Do You Make Friends at Work?

The results are in, and having friends at work might actually influence how productive you are on the job.

Wherever you work, it's true that you spend a lot of time with your coworkers. With that in mind, relationships are bound to develop - more specifically, friendships.

If you've ever wondered how your work friendships impact your efficiency, staffing firm Accountemps did some digging.

In your opinion, when coworkers are friends outside of the office, how does it affect productivity?” Accountemps asked Canadian workers and CFOs in a survey.

The survey found that 61 per cent of Canadian employees think that having coworkers that are friends positively influences productivity.

However, an underwhelming 36 per cent of Canadian CFOs feel the same. Meanwhile, 57 per cent said work friendships have no effect on productivity.

A work friend can be more than just someone to spend your lunch break with - they can also play a pivotal role in progressing in your career,” said Dianne Hunnam-Jones, Canadian president of Accountemps. “Professionals with solid office relationships benefit from the added support and encouragement of their peers, and are happier and more confident at work.”

Happiness is definitely a major factor in workplace efficiency, and a separate survey by Robert Half found that professionals who feel they have good friends at work are 1.6 times more likely to be happy than those who don’t.

So, how can a workplace be more conducive to friendships?

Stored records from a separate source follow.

(* ===== verification/LargeGraph.v ===== *)
(** The graph without lists in memory: [LargeGraph::Init]
    ([src/graph/large_graph.cpp]) builds and loads an encoding for the database
    alone, by the types that [VendFactory::GetEncode] knows for a large graph; the
    updates are those of [Graph] ([src/include/graph/graph.h]).

    The types that read the rows of the database as they are keep the promise of
    [Exact] also here. The builders by degrees do not advance the id when they
    read the database ([RangeBuild.database_denied]). *)
From S2P Require Import Prelude Config BitSet Encode BFilter DeltaEncode KCore DegreeOrder HashEncodes Db Graph VendFactory PairList Vends Execution Exact Updates.
From stdpp Require Import options.
Local Open Scope Z_scope.
Set Default Proof Using "Type*".

(** * Updates without lists *)

Section large.
Context {T : Type} {St : Store T} (graph_db_ : T).

Definition LargeGraph_GetEdge (g : VendOps * VendState) (vertex1 vertex2 : Z) : option PairType :=
  vend_Determine g.1 g.2 vertex1 vertex2.

Definition LargeGraph_AddEdge (g : VendOps * VendState) (vertex1 vertex2 : Z) : option (VendOps * VendState) :=
  encodes_ ← vend_Insert g.1 (vend_graph None [] graph_db_) (db_get graph_db_) g.2 vertex1 vertex2; Some (g.1, encodes_).

Definition LargeGraph_RemoveEdge (g : VendOps * VendState) (vertex1 vertex2 : Z) : option (VendOps * VendState) :=
  '(encodes_, _) ← vend_Delete g.1 (vend_graph None [] graph_db_) (db_get graph_db_) g.2 vertex1 vertex2; Some (g.1, encodes_).
End large.

(** * Proofs *)

Lemma make_vend_large_exact C heap key unordered std_sort k t adj :
  vend_config C -> update_fits C k t adj ->
  exists ops, make_vend C heap key unordered std_sort false t = Some ops /\
    make_vend_large C heap key unordered std_sort t = Some ops /\ ExactLaws C t ops.
Proof.
  intros HC Hfit. destruct (make_vend_exact C heap key unordered std_sort k t adj HC Hfit) as (ops & HG & laws). exists ops.
  split; [done|]. split; [|done]. unfold make_vend in HG. by destruct t; try done.
Qed.

Section start.
Context (C : Config) (HC : vend_config C) {T : Type} {St : Store T} {SL : StoreLaws T}.
Context (t : VendType) (ops : VendOps) (laws : ExactLaws C t ops).

(** The database of a data file shows its graph. *)
Lemma database_sees file adj db :
  lists_of_file C file adj -> holds adj (VERTEX_SIZE C + 1) db -> sees C adj (vend_graph None [] db).
Proof using HC SL.
  intros (Hg & _) Hh. pose proof (vc_V C HC) as HV. right. split; [done|].
  destruct (scan_ok C ltac:(lia) adj db Hg Hh) as (rows & E & Hrows). unfold vend_graph. cbn [data_db_]. rewrite E. split; [exact Hrows|].
  exact (scan_nodup C ltac:(lia) adj db rows Hg Hh E).
Qed.

(** An initialisation that builds and one that loads. *)
Lemma large_start GetVend_large k file adj (db : T) :
  t <> NoVend -> GetVend_large t = Some ops -> update_fits C k t adj ->
  simple_file C file -> lists_of_file C file adj -> holds adj (VERTEX_SIZE C + 1) db ->
  exists saved s s',
    LargeGraph_Init GetVend_large t true (Some db) None = Some (Some (ops, s), Some saved) /\
    (forall has_data, LargeGraph_Init GetVend_large t has_data (Some db) (Some saved) = Some (Some (ops, s'), Some saved)) /\
    stored C t k (file_pairs file) s'.
Proof.
  intros Ht HG Hfit Hf Hl Hh. pose proof (vc_V C HC) as HV.
  destruct (exact_loaded (ExactLaws := laws) k adj _ (source_of_file C ltac:(lia) file adj Hf Hl) Hfit (database_sees file adj db Hl Hh))
    as (s & saved & s' & HB & HP & HS & HR).
  exists saved, s, s'. rewrite (perm_same t _ _ (file_pairs_perm C HC file adj Hf Hl)) in HR. split; [|split; [|done]].
  - unfold LargeGraph_Init. rewrite (bool_decide_eq_false_2 (t = NoVend)), HG by done. bind_step. cbn [andb]. bind_step.
    unfold Graph_BuildEncode. rewrite HB. bind_step. rewrite HP. bind_step. done.
  - intros has_data. unfold LargeGraph_Init. rewrite (bool_decide_eq_false_2 (t = NoVend)), HG by done. bind_step.
    rewrite (bool_decide_eq_false_2 (Some saved = None)) by done. cbn [andb]. rewrite HS. bind_step. done.
Qed.

Lemma large_inserts (db : T) added k M s :
  Forall (ids_in_graph C) added -> stored C t (length added + k) M s ->
  exists s', InsertExecution_Execute (LargeGraph_AddEdge db) added (ops, s) = Some (ops, s') /\ stored C t k (map ordered added ++ M) s'.
Proof.
  intros Hp. revert M s. induction Hp as [|[u v] added [Hu Hv] Hp IH]; intros M s HR; [by exists s|]. cbn [length Nat.add fst snd] in *.
  destruct (exact_insert (ExactLaws := laws) _ M s (vend_graph None [] db) (db_get db) u v HR Hu Hv) as (s1 & E1 & HR1).
  destruct (IH _ s1 HR1) as (s' & E' & HR'). exists s'. split.
  - assert (LargeGraph_AddEdge db (ops, s) u v = Some (ops, s1)) as EA by (unfold LargeGraph_AddEdge; cbn [fst snd]; by rewrite E1).
    unfold InsertExecution_Execute in *. cbn [foldM fst snd]. rewrite EA. exact E'.
  - eapply stored_same; [|done|exact HR']. apply perm_same, (Permutation_middle (map ordered added)).
Qed.
End start.

(** * Properties *)

(** C5: a graph without lists, for the four types whose encodings take updates and
    read the rows of the database as they are: the counting filter of integers, the
    plain and the blocked Bloom filter and the bits of the larger neighbors. After
    a run that stores the data file, an initialisation builds the encoding from the
    rows of the database, in whatever order they are, and saves it; a later one
    loads it; and after any insertions of pairs of vertices, for which the counters of
    the counting filter have room ([update_fits]), every test is defined,
    none is a certain neighbor, no edge of the file and no inserted pair is denied,
    and every pair is answered as by the graph with lists after the same
    insertions. *)
Theorem LargeGraph_refine (C : Config) (heap : Z -> Z) (key : Z) (unordered : gset Z -> list Z)
    (std_sort : (Z -> Z) -> list Z -> list Z) {T : Type} {St : Store T} {SL : StoreLaws T} (db0 : T)
    (vend_type : VendType) (file : list (option (Z * Z))) (added : list (Z * Z))
    (HC : vend_config C) (Hfile : simple_file C file)
    (Hfit : forall adj, lists_of_file C file adj -> update_fits C (length added) vend_type adj)
    (Hdb : forall k, store_Get db0 k = None) (Hids : Forall (ids_in_graph C) added) :
  let GetVend := make_vend C heap key unordered std_sort in
  let GetVend_large := make_vend_large C heap key unordered std_sort in
  exists db saved g g1 g2,
    BuildExecution_Execute C GetVend false NoVend (Some file) 0 (Some db0) None = Some (Some db, None) /\
    LargeGraph_Init GetVend_large vend_type true (Some db) None = Some (Some g, Some saved) /\
    (forall has_data, LargeGraph_Init GetVend_large vend_type has_data (Some db) (Some saved) = Some (Some g1, Some saved)) /\
    InsertExecution_Execute (LargeGraph_AddEdge db) added g1 = Some g2 /\
    exists saved' h h', session C GetVend db0 db0 vend_type file db saved' h /\ InsertExecution_Execute Graph_AddEdge added h = Some h' /\
      forall u v, 1 <= u <= VERTEX_SIZE C -> 1 <= v <= VERTEX_SIZE C ->
        exists t, LargeGraph_GetEdge g2 u v = Some t /\ Graph_GetEdge h' u v = Some t /\ t <> Neighbor /\
          (joined (file_edges file) u v \/ ordered_pair u v ∈ map ordered added -> t = Uncertain).
Proof.
  intros GetVend GetVend_large. pose proof (small_ids C HC) as HV.
  destruct (session_starts C HC heap key unordered std_sort vend_type db0 db0 file _ Hfile Hfit) as (db & saved' & h & Hs & Hm); [done|].
  destruct (build_database_holds C HV GetVend file db0 Hfile Hdb) as (adj & db' & E0 & EL & Hl & Hh).
  pose proof (eq_trans (eq_sym (E0 None)) (proj1 Hs)) as E0'. injection E0' as ->.
  pose proof (Hfit adj Hl) as Hf. assert (vend_type <> NoVend) as Hne by (intros ->; exact Hf).
  destruct (make_vend_large_exact C heap key unordered std_sort _ _ adj HC Hf) as (ops & HG & HGL & laws).
  destruct (large_start C HC vend_type ops laws GetVend_large _ file adj db Hne HGL Hf Hfile Hl Hh) as (saved & s & s1 & E1 & E2 & HR).
  rewrite <- (Nat.add_0_r (length added)) in HR.
  destruct (large_inserts C HC vend_type ops laws db added 0 _ s1 Hids HR) as (s2 & E3 & HR2).
  destruct (run_insert C HC GetVend vend_type _ file h Hfile Hm added Hids ltac:(lia)) as (h' & E4 & ops' & adj' & HG' & _ & _ & s3 & Es3 & HR3 & _).
  subst GetVend. rewrite HG in HG'. injection HG' as <-.
  exists db, saved, (ops, s), (ops, s1), (ops, s2). split; [done|]. split; [done|]. split; [done|]. split; [done|].
  exists saved', h, h'. split; [done|]. split; [done|]. intros u v Hu Hv.
  destruct (exact_test (ExactLaws := laws) 0 0 _ _ s2 s3 u v HR2 HR3 ltac:(done) Hu Hv) as (a & Ea & Ea' & Hn & Hin).
  exists a. split; [done|]. split; [unfold Graph_GetEdge; rewrite Es3; exact Ea'|]. split; [done|]. intros Hj. apply Hin, elem_of_app.
  destruct Hj as [Hj%joined_pair|Hj]; [by right|by left].
Qed.

(** * Witnesses *)

Lemma LargeGraph_refine_witness :
  exists (db : gmap (list Z) (list Z)) saved g g1 g2,
    BuildExecution_Execute small_config small_vend false NoVend (Some (half_file 7)) 0 (Some no_rows) None = Some (Some db, None) /\
    LargeGraph_Init (make_vend_large small_config (fun _ => 0) 0 elements sort_by) BBloomFilter true (Some db) None = Some (Some g, Some saved) /\
    (forall has_data, LargeGraph_Init (make_vend_large small_config (fun _ => 0) 0 elements sort_by) BBloomFilter has_data (Some db) (Some saved)
       = Some (Some g1, Some saved)) /\
    InsertExecution_Execute (LargeGraph_AddEdge db) [(20, 3)] g1 = Some g2 /\
    exists saved' h h', session small_config small_vend no_rows no_rows BBloomFilter (half_file 7) db saved' h /\
      InsertExecution_Execute Graph_AddEdge [(20, 3)] h = Some h' /\
      forall u v, 1 <= u <= 20 -> 1 <= v <= 20 ->
        exists t, LargeGraph_GetEdge g2 u v = Some t /\ Graph_GetEdge h' u v = Some t /\ t <> Neighbor /\
          (joined (file_edges (half_file 7)) u v \/ ordered_pair u v ∈ map ordered [(20, 3)] -> t = Uncertain).
Proof.
  apply (LargeGraph_refine small_config (fun _ => 0) 0 elements sort_by no_rows BBloomFilter (half_file 7) [(20, 3)]).
  - apply small_vend_config.
  - apply half_file_simple.
  - done.
  - intros k. apply lookup_empty.
  - repeat constructor; vm_compute; discriminate.
Defined.

(** * Behaviours worth knowing *)

(** The deletion from a Bloom filter reads the lists, which a large graph does
    not have: a null pointer. *)
Example large_delete_null :
  (r ← BuildExecution_Execute small_config small_vend false NoVend (Some (half_file 7)) 0 (Some no_rows) None;
   db ← r.1;
   '(g, _) ← LargeGraph_Init (make_vend_large small_config (fun _ => 0) 0 elements sort_by) BloomFilterBit true (Some db) None;
   g ← g; Some (LargeGraph_GetEdge g 1 7, bool_decide (is_Some (LargeGraph_RemoveEdge db g 1 7)))) = Some (Some Uncertain, false).
Proof. vm_compute. reflexivity. Qed.
(* ===== verification/Main.v ===== *)
(** The program: [main] ([src/main.cpp]), from the options of the command line to
    the runs, and what the runs share: the database, the files of the encodings
    and the files of the lists.

    The options are given as parsed. A file system is finite maps from paths to
    contents; only the database of the option [-b] is used. What the kernel does
    not fix is a parameter: the numbers drawn for a list, the contents of
    uninitialised variables, the heap and the orders of [Vends]. *)
From Stdlib Require Import String.
From stdpp Require Import strings.
From S2P Require Import Prelude Config BitSet Encode BFilter DeltaEncode KCore DegreeOrder RangeVend RangeBuild Db Graph VendFactory.
From S2P Require Import PairList Vends Execution Exact Updates Scores.
From stdpp Require Import options.
Local Open Scope Z_scope.
Set Default Proof Using "Type*".

(** * The options and the tasks *)

Record Options := {
  data_path : string;
  db_path : string;
  vend_prefix : string;
  pair_path_prefix : string;
  db_type : Z;
  k_size : Z;
  vertex_size : Z;
  degree : Z;
  test_hsimd : bool;
  is_skip : list Z;
  is_build : bool;
  is_insert : bool;
  is_delete : bool;
  is_walk_query : bool;
  is_random_query : bool;
  is_full_score : bool;
  is_random_score : bool;
  is_walk_score : bool;
  is_directed : bool
}.

Definition types : list VendType :=
  [NoVend; BloomFilterInt; BBloomFilter; CBloomFilter; HashBit; VendFactory.Hybrid; BloomFilterBit; Range; Bloom; Count; HybridDelta;
   SIMDDelta; SIMDDeltaV1; SIMDDeltaV2; SIMDDeltaV3; RangeBits; RangeVbyte; RangeDelta; DirectHybrid; DirectSIMD].

(** The plans of the scores. *)
Definition score_types : list VendType :=
  [SIMDDeltaV3; BBloomFilter; VendFactory.Hybrid; CBloomFilter; BloomFilterBit; BloomFilterInt; Range; Bloom; HashBit].

(** One execution; the flag of the later ones is [HSIMD]. *)
Inductive Task :=
  | Build (type : VendType)
  | Insert (type : VendType)
  | Delete (type : VendType)
  | RandomQuery (type : VendType)
  | Query (hsimd : bool) (type : VendType)
  | RandomScore (hsimd : bool)
  | WalkScore (hsimd : bool)
  | FullScore (hsimd : bool).

(** [skip]; an index outside of it is written all the same. *)
Definition skip_vector (is_skip : list Z) : option (list bool) :=
  foldM (fun v skip => zset skip v true) is_skip (replicate (length types) false).

(** A loop over the types from [lo] on. *)
Definition each_type (skip : list bool) (lo : nat) (task : VendType -> Task) : list Task :=
  map (fun x => task x.2) (filter (fun x => x.1 = false) (drop lo (zip skip types))).

Definition when (b : bool) (l : list Task) : list Task := if b then l else [].

Definition main_tasks (o : Options) (skip : list bool) : list Task :=
  let hsimd := is_walk_query o && negb (is_directed o) && test_hsimd o in
  when (is_build o) (each_type skip 0 Build) ++
  when (is_insert o) (each_type skip 1 Insert) ++
  when (is_delete o) (each_type skip 1 Delete) ++
  when (is_random_query o) (each_type skip 0 RandomQuery) ++
  when (is_walk_query o) (each_type skip 0 (Query false)) ++
  when hsimd [Query true VendFactory.Hybrid; Query true SIMDDeltaV3] ++
  when (is_random_score o) [RandomScore hsimd] ++
  when (is_walk_score o) [WalkScore hsimd] ++
  when (is_full_score o) [FullScore hsimd].

(** * The runs of the tasks *)

Record World (T : Type) := {
  w_db : T;
  w_data : gmap string (list (option (Z * Z)));
  w_encodes : gmap string VendFile;
  w_lists : gmap string (list (list Z))
}.
Arguments w_db {T}.
Arguments w_data {T}.
Arguments w_encodes {T}.
Arguments w_lists {T}.

Inductive Report :=
  | Queried (type : VendType) (counts : QueryCounts)
  | Deleted (type : VendType) (batch : Z)
  | Inserted (type : VendType)
  | Scored (scores : list Z)
  | FullScored (written : list (list Z)).

(** The numbers that are drawn for the lists. *)
Record Draws := {
  insert_draws : list (Z * Z);
  delete_draws : list (Z * Z);
  random_draws : list (Z * Z);
  walk_draws : list (Z * Z);
  full_draws : list (Z * Z);
  score_draws : list Z * list Z;
  rand : Z -> Z;
  shuffled : list Z;       (* the ids in the order of a list *)
  rounds : nat             (* how long a walk list is waited for *)
}.

Section main.
Context {T : Type} {St : Store T}.
Context (heap : Z -> Z) (key : Z) (unordered : gset Z -> list Z) (std_sort : (Z -> Z) -> list Z -> list Z).
Context (draws : Draws) (db_type_0 vertex1 vertex2 : Z).  (* uninitialised members and variables *)

Definition set_HSIMD (C : Config) (hsimd : bool) : Config :=
  {| HSIMD := hsimd; K_SIZE := K_SIZE C; VERTEX_SIZE := VERTEX_SIZE C; DEGREE := DEGREE C;
     B_FILTER_ENCODE_BITS := B_FILTER_ENCODE_BITS C; PER_ENCODE_BIT_SIZE := PER_ENCODE_BIT_SIZE C;
     VERTEX_BIT_SIZE := VERTEX_BIT_SIZE C; MAX_K_CORE_SIZE := MAX_K_CORE_SIZE C; LOG_K := LOG_K C;
     MAX_INTEGER_SIZE := MAX_INTEGER_SIZE C; BLOCK_BEGIN_INDEX := BLOCK_BEGIN_INDEX C;
     BLOCK_SIZE := BLOCK_SIZE C; BLOCK_NUMS := BLOCK_NUMS C; ELEMENT_SIZE := ELEMENT_SIZE C;
     BIT_HASH_BEST_NUMS := BIT_HASH_BEST_NUMS C; INT_HASH_BEST_NUMS := INT_HASH_BEST_NUMS C;
     COUNT_HASH_BEST_NUMS := COUNT_HASH_BEST_NUMS C; PREFIX_BIT_SIZE := PREFIX_BIT_SIZE C |}.

Notation make C := (make_vend C heap key unordered std_sort).

Definition open_path (path : string) (w : World T) : option T := if String.eqb path EmptyString then None else Some (w_db w).

Definition put_list (w : World T) (path : string) (file : list (list Z)) : World T :=
  {| w_db := w_db w; w_data := w_data w; w_encodes := w_encodes w; w_lists := <[path := file]> (w_lists w) |}.

(** A data file is opened when an encoding is built and when the data are stored;
    without one the program exits. The files of the two directions share a path
    that the constructors make from the one of the encoding. *)
Definition data_file (o : Options) (type : VendType) (w : World T) : option (option (list (option (Z * Z)))) :=
  if String.eqb (data_path o) EmptyString then Some None
  else
    match w_data w !! data_path o with
    | Some file => Some (Some file)
    | None =>
        _ ← guardb (negb (bool_decide (type <> NoVend /\ w_encodes w !! GetVendPath (vend_prefix o) type = None)));
        Some None
    end.

Definition run_build (C : Config) (o : Options) (type : VendType) (w : World T) : option (World T) :=
  data ← data_file o type w;
  '(db, file) ← BuildExecution_Execute C (make C) (is_directed o) type data db_type_0 (open_path (db_path o) w)
                  (w_encodes w !! GetVendPath (vend_prefix o) type);
  Some {| w_db := default (w_db w) db; w_data := w_data w;
          w_encodes := match file with
                       | Some f => <[GetVendPath (vend_prefix o) type := f]> (w_encodes w)
                       | None => w_encodes w
                       end;
          w_lists := w_lists w |}.

(** [Graph::Init] of the runs that do not build, then [PairList::Init]. *)
Definition start (C : Config) (o : Options) (directed_ : bool) (type : VendType) (db_type_ : Z) (path : string)
    (CreateList : GraphState (T := T) -> option (list (Z * Z))) (w : World T) : option (GraphState (T := T) * list (Z * Z) * World T) :=
  '(g, _) ← Graph_Init C (make C) directed_ type None db_type_ (open_path (db_path o) w)
              (w_encodes w !! GetVendPath (vend_prefix o) type);
  '(pairs, file) ← PairList_Init (CreateList g) (w_lists w !! path) vertex1 vertex2;
  Some (g, pairs, put_list w path file).

Definition run_query (C : Config) (o : Options) (directed_ : bool) (type : VendType) (path : string)
    (CreateList : GraphState (T := T) -> option (list (Z * Z))) (w : World T) : option (World T * list Report) :=
  '(_, pairs, w) ← start C o directed_ type (db_type o) path CreateList w;
  r ← QueryExecution_Execute C (make C) directed_ type (db_type o) (open_path (db_path o) w)
        (w_encodes w !! GetVendPath (vend_prefix o) type) pairs;
  Some (w, [Queried type r]).

(** The graphs of the plans: only the first one is given the database. *)
Definition score_graphs (C : Config) (o : Options) (path : string) (w : World T) : option (list (GraphState (T := T))) :=
  mapM (fun x => r ← Graph_Init C (make C) false x.2 None db_type_0 (open_path (if x.1 =? 0 then path else EmptyString) w)
                       (w_encodes w !! GetVendPath (vend_prefix o) x.2);
                 Some r.1) (zip (seqZ 0 9) score_types).

Definition run_score (C : Config) (o : Options) (path : string) (CreateList : GraphState (T := T) -> option (list (Z * Z))) (w : World T)
  : option (World T * list Report) :=
  graphs ← score_graphs C o (db_path o) w;
  g0 ← head graphs;
  '(pairs, file) ← PairList_Init (CreateList g0) (w_lists w !! path) vertex1 vertex2;
  scores ← ScoreExecution_Execute (map Graph_GetEdge graphs) pairs;
  Some (put_list w path file, [Scored scores]).

Definition run_task (C : Config) (o : Options) (t : Task) (w : World T) : option (World T * list Report) :=
  let prefix := pair_path_prefix o in
  match t with
  | Build type => w ← run_build C o type w; Some (w, [])
  | Insert type =>
      '(g, pairs, w) ← start C o false type db_type_0 (prefix ++ "insert_pair.txt")
                         (fun _ => InsertExecution_CreateList C (insert_draws draws) 100000 []) w;
      _ ← InsertExecution_Execute Graph_AddEdge pairs g;
      Some (w, [Inserted type])
  | Delete type =>
      '(g, pairs, w) ← start C o false type db_type_0 (prefix ++ "delete_pair.txtnik")
                         (fun _ => DeleteExecution_CreateList (delete_draws draws) 100000 []) w;
      r ← DeleteExecution_Execute Graph_RemoveEdge type pairs g;
      Some (w, [Deleted type r.2])
  | RandomQuery type =>
      run_query C o false type (prefix ++ "random_query_pair.txt")
        (fun _ => RandomQuery_CreateList (random_draws draws) 1000000 []) w
  | Query hsimd type =>
      run_query (set_HSIMD C hsimd) o (is_directed o) type (prefix ++ "walk_query_pair_v2.txt")
        (fun g => Query_CreateList (g_db g) (rounds draws) (shuffled draws) (walk_draws draws) 1000000 []) w
  | RandomScore hsimd =>
      run_score (set_HSIMD C hsimd) o (prefix ++ "random_score_pair.txt")
        (fun _ => RandomScore_CreateList C unordered 100000 (score_draws draws).1 (score_draws draws).2 100000000 []) w
  | WalkScore hsimd =>
      run_score (set_HSIMD C hsimd) o (prefix ++ "walk_score_pair.txt")
        (fun g => Score_CreateList (g_db g) (rand draws) (shuffled draws) 100000000 []) w
  | FullScore hsimd =>
      graphs ← score_graphs (set_HSIMD C hsimd) o EmptyString w;
      r ← FullScoreExecution_Execute C (map Graph_GetEdge graphs) (full_draws draws);
      Some (w, [FullScored r])
  end%string.

(** [main]. *)
Definition main (o : Options) (w : World T) : option (World T * list Report) :=
  C ← InitConfig false (k_size o) (vertex_size o) (degree o);
  skip ← skip_vector (is_skip o);
  foldM (fun t '(w, reports) => '(w, r) ← run_task C o t w; Some (w, reports ++ r)) (main_tasks o skip) (w, []).
End main.

(** * Proofs: what is skipped *)

(** The types whose index is not skipped. *)
Definition kept_types (skip : list Z) : list VendType :=
  map snd (filter (fun x : Z * VendType => x.1 ∉ skip) (zip (seqZ 0 20) types)).

Lemma filter_zip {A B} (f : A -> bool) (P : A -> Prop) `{forall x : A * B, Decision (P x.1)} (Hf : forall x, f x = false <-> P x)
    (l : list A) (m : list B) :
  map snd (filter (fun x : bool * B => x.1 = false) (zip (map f l) m)) = map snd (filter (fun x : A * B => P x.1) (zip l m)).
Proof.
  revert m. induction l as [|a l IH]; intros [|b m]; [done..|]. cbn [map zip zip_with].
  rewrite !filter_cons. cbn [fst]. specialize (IH m). pose proof (Hf a).
  destruct (decide (f a = false)), (decide (P a)); [cbn [map snd]; by rewrite IH|tauto|tauto|done].
Qed.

According to Accountemps, certain measures can be taken by both employees and managers to foster office friendships.

Employees can participate in team building activities or social events organized by their company or their coworkers, offer assistance on projects or tasks their colleagues are working on, and set boundaries on keeping personal information private. As long as you're not keeping your work friends from doing work, you're good on the productivity front!

As for managers, setting up team building activities outside of the office and creating bonding opportunities inside the office is a must to fostering friendships. Further, knowing your company culture and being transparent about it at interviews helps determine if someone new will be a good fit at your office, both for you and for them. Finally, managers should treat employees fairly and with a friendly attitude - it's crucial to ensure no one feels left out.

Cultivating a strong sense of camaraderie contributes to a positive work environment, and a more motivated, productive and loyal workforce," said Hunnam-Jones.

Whether or not you make friends at work, it seems that now is as good a time as any to start.